**** Provided material ****
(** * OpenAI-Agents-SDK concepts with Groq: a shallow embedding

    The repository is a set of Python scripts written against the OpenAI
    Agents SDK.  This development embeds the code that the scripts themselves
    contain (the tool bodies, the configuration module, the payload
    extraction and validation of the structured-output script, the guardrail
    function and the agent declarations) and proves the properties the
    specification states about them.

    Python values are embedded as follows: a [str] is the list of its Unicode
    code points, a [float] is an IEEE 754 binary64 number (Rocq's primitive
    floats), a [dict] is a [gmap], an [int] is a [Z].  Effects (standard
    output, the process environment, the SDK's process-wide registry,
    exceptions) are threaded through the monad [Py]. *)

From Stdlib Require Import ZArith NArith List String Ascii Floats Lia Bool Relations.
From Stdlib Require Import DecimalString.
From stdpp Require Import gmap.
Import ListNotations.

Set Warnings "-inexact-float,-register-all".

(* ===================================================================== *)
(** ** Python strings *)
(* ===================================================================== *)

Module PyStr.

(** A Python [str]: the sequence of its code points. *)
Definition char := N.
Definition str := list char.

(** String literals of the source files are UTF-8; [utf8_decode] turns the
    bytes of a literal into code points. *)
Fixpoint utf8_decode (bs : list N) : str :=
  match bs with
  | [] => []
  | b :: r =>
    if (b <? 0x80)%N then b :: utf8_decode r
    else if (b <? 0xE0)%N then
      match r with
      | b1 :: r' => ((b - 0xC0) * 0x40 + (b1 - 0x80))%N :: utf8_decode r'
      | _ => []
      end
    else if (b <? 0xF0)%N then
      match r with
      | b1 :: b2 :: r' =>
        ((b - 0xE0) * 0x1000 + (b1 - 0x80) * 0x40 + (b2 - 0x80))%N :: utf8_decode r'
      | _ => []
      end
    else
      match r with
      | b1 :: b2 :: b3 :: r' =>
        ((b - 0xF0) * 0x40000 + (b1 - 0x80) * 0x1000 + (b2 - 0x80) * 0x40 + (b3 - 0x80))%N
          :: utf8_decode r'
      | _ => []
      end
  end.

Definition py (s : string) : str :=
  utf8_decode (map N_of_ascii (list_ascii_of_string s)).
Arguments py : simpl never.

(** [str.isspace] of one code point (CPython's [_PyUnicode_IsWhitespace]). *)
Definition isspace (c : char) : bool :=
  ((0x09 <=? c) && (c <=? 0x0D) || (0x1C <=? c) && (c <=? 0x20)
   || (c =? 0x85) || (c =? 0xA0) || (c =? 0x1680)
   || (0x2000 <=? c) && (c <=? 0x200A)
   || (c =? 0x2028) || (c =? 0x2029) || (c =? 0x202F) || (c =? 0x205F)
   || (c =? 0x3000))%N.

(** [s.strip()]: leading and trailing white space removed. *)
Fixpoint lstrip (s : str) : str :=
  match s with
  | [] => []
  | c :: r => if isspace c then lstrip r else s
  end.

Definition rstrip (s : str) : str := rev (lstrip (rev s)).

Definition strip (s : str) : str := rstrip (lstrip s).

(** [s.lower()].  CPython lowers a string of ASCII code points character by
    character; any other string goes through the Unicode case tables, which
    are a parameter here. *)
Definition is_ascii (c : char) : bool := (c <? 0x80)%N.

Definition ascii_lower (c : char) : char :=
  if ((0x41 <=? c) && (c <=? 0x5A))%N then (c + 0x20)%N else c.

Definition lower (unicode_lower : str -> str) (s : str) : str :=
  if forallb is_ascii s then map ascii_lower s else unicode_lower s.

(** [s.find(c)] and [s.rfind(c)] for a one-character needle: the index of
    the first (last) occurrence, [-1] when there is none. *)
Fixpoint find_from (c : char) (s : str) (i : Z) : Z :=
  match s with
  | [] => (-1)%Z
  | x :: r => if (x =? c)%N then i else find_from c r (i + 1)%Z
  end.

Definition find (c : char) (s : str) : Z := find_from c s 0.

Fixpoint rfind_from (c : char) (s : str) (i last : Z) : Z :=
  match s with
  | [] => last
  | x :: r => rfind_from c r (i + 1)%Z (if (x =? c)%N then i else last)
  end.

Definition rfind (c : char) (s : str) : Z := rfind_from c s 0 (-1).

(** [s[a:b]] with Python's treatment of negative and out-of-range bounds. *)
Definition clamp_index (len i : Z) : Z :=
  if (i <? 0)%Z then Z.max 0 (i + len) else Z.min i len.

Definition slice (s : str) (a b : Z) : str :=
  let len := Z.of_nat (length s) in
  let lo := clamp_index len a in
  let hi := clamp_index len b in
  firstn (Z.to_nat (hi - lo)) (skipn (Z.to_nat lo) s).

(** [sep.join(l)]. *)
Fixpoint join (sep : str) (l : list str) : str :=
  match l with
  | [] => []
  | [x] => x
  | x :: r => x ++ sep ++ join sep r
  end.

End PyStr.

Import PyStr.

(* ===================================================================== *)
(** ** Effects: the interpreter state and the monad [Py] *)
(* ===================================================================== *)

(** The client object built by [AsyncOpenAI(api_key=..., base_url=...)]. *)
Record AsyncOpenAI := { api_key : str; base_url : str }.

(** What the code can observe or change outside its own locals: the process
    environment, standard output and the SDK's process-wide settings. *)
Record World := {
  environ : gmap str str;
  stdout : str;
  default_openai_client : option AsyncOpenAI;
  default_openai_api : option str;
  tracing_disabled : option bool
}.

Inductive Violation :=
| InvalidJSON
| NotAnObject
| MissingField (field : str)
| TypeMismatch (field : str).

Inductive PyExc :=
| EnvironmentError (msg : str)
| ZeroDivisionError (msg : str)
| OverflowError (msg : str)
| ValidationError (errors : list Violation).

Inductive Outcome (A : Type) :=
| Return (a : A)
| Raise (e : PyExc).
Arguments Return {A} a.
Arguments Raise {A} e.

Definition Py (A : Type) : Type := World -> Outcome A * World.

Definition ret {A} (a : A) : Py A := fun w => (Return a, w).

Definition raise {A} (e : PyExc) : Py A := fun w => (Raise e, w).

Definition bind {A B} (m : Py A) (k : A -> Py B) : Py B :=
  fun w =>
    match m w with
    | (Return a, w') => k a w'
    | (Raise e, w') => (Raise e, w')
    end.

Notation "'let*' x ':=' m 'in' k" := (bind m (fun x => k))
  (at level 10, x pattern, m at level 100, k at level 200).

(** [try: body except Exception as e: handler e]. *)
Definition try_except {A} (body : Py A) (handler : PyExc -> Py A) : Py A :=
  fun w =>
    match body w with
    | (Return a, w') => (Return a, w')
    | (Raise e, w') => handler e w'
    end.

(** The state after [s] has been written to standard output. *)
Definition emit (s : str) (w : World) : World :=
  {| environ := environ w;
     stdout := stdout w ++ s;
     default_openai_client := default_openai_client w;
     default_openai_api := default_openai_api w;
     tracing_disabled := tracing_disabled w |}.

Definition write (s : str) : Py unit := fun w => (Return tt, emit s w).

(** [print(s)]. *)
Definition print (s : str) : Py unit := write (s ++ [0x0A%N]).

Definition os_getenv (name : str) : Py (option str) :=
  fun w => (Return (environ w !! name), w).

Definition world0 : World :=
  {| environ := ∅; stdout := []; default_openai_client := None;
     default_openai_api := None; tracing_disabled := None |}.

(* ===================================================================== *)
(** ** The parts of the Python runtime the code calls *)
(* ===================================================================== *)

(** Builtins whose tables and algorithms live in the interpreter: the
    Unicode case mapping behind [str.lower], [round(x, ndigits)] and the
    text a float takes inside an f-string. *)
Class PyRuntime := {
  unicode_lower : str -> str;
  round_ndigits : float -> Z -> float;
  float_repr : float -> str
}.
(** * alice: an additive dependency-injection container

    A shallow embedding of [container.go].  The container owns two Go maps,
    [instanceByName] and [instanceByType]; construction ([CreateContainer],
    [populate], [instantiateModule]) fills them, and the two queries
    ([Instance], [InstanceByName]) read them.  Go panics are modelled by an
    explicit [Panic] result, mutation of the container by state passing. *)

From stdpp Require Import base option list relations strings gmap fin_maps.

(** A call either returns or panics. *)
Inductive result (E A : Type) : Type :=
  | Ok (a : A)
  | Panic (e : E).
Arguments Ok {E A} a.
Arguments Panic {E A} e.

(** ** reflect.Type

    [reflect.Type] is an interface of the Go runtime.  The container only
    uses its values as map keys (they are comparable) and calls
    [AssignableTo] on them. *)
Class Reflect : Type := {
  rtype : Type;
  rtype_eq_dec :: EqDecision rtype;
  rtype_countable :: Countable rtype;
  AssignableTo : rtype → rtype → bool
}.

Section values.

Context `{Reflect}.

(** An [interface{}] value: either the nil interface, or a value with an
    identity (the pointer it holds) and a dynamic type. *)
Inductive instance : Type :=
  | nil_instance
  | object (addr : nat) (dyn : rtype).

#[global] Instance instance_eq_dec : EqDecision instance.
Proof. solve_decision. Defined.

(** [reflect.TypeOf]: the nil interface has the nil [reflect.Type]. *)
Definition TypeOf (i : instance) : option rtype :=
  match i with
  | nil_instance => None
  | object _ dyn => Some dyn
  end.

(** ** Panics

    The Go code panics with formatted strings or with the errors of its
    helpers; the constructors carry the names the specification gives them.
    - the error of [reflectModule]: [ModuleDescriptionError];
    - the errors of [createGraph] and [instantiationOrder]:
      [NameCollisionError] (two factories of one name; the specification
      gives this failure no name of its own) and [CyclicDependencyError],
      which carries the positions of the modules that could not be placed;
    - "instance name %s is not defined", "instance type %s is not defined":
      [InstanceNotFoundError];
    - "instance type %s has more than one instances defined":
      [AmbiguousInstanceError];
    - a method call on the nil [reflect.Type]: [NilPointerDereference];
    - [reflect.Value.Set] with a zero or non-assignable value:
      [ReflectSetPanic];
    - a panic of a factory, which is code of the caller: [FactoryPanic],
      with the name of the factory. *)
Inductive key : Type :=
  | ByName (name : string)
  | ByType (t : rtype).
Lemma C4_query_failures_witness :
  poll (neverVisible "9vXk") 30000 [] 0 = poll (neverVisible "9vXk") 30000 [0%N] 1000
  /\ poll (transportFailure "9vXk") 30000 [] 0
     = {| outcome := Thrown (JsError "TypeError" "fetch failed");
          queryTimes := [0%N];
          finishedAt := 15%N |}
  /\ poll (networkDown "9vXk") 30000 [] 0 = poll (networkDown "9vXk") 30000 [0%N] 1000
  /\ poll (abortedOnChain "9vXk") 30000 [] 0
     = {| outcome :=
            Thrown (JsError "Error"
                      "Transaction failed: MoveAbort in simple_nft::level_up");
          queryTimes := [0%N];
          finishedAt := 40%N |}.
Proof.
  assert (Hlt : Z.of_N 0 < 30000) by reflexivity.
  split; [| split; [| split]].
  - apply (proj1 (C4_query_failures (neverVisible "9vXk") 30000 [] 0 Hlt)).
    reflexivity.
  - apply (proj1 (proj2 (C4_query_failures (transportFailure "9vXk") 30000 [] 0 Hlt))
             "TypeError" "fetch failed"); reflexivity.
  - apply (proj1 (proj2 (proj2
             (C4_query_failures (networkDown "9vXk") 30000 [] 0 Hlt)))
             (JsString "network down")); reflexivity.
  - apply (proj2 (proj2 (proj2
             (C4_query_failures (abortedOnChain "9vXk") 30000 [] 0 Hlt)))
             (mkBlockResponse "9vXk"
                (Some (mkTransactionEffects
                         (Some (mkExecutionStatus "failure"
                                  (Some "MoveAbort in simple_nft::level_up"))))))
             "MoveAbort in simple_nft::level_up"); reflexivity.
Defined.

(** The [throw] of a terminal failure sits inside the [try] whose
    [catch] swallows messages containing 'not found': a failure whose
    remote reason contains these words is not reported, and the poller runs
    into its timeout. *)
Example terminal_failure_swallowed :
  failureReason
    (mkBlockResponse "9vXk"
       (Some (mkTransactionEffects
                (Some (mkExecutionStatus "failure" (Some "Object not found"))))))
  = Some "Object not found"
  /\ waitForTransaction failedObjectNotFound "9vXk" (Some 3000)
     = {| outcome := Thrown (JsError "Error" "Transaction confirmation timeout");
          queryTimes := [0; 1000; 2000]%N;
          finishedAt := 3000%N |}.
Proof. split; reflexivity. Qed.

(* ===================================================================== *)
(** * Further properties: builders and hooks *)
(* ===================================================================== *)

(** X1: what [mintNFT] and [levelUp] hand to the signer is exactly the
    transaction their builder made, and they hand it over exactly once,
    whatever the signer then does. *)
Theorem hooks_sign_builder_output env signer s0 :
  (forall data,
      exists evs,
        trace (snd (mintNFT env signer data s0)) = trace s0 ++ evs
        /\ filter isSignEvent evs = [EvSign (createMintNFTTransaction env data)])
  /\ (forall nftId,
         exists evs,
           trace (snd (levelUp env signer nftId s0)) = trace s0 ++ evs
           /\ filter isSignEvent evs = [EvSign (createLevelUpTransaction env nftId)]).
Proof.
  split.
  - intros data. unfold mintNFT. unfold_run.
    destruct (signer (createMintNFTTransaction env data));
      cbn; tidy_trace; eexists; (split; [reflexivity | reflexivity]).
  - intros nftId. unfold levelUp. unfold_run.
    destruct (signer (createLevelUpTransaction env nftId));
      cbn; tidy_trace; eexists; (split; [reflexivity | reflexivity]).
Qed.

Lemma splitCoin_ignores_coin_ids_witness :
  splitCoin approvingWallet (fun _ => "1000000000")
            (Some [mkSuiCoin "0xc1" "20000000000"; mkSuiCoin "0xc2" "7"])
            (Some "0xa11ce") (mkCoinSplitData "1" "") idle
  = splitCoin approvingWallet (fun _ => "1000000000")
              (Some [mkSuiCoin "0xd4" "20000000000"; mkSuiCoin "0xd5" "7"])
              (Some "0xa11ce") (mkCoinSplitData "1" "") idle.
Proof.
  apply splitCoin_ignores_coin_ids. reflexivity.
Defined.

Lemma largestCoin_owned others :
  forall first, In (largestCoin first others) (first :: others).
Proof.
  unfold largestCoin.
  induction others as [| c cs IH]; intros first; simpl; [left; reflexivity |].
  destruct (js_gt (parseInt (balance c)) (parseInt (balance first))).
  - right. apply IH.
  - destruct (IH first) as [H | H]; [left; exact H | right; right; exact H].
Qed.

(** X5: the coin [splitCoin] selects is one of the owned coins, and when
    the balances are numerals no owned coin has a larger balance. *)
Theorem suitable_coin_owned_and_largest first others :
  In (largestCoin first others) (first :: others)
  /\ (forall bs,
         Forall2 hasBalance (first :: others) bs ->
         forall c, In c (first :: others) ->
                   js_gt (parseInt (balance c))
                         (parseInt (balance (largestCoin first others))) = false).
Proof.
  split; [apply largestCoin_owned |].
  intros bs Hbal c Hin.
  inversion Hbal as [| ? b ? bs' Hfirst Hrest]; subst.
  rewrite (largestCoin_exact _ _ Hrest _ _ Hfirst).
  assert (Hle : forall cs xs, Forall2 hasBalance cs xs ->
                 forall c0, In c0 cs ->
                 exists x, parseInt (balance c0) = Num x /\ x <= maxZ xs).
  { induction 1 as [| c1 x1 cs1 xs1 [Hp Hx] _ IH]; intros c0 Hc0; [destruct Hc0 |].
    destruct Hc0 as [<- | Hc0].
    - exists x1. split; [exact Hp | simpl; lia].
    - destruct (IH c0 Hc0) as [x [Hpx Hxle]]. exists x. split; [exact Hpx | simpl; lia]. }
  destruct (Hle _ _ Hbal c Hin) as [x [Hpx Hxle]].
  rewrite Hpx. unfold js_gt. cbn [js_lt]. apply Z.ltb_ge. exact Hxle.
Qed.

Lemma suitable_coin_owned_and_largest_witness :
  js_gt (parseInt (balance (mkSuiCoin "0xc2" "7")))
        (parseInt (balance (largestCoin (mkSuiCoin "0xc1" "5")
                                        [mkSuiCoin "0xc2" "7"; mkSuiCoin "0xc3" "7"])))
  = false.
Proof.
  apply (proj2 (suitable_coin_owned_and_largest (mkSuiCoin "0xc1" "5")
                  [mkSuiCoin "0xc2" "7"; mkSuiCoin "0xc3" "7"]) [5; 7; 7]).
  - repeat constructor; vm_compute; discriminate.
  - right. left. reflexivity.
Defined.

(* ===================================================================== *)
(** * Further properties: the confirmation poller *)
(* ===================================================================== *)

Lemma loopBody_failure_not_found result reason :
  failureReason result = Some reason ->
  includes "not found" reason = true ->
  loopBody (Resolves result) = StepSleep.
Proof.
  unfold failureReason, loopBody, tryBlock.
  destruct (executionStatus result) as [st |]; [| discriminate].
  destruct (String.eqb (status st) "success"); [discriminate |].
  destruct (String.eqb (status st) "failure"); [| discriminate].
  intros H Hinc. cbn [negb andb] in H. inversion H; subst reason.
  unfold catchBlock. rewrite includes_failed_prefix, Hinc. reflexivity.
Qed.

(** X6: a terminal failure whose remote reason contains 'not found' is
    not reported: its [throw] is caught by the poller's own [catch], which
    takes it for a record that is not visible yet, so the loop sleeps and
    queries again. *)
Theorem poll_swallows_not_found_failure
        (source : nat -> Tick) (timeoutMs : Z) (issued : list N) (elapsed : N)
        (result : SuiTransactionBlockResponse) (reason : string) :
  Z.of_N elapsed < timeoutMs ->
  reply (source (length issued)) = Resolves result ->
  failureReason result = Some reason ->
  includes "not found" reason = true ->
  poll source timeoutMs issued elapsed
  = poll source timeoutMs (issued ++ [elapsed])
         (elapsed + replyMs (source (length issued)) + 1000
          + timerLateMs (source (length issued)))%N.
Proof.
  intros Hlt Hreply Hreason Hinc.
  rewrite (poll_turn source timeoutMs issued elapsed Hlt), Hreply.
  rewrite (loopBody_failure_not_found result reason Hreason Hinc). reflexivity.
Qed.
****
To do —
Nothing but the lines from the first line of the listing above through the line holding "(** ** Python strings *)" should be reproduced, and each must match exactly.

Output below —
(** * OpenAI-Agents-SDK concepts with Groq: a shallow embedding

    The repository is a set of Python scripts written against the OpenAI
    Agents SDK.  This development embeds the code that the scripts themselves
    contain (the tool bodies, the configuration module, the payload
    extraction and validation of the structured-output script, the guardrail
    function and the agent declarations) and proves the properties the
    specification states about them.

    Python values are embedded as follows: a [str] is the list of its Unicode
    code points, a [float] is an IEEE 754 binary64 number (Rocq's primitive
    floats), a [dict] is a [gmap], an [int] is a [Z].  Effects (standard
    output, the process environment, the SDK's process-wide registry,
    exceptions) are threaded through the monad [Py]. *)

From Stdlib Require Import ZArith NArith List String Ascii Floats Lia Bool Relations.
From Stdlib Require Import DecimalString.
From stdpp Require Import gmap.
Import ListNotations.

Set Warnings "-inexact-float,-register-all".

(* ===================================================================== *)
(** ** Python strings *)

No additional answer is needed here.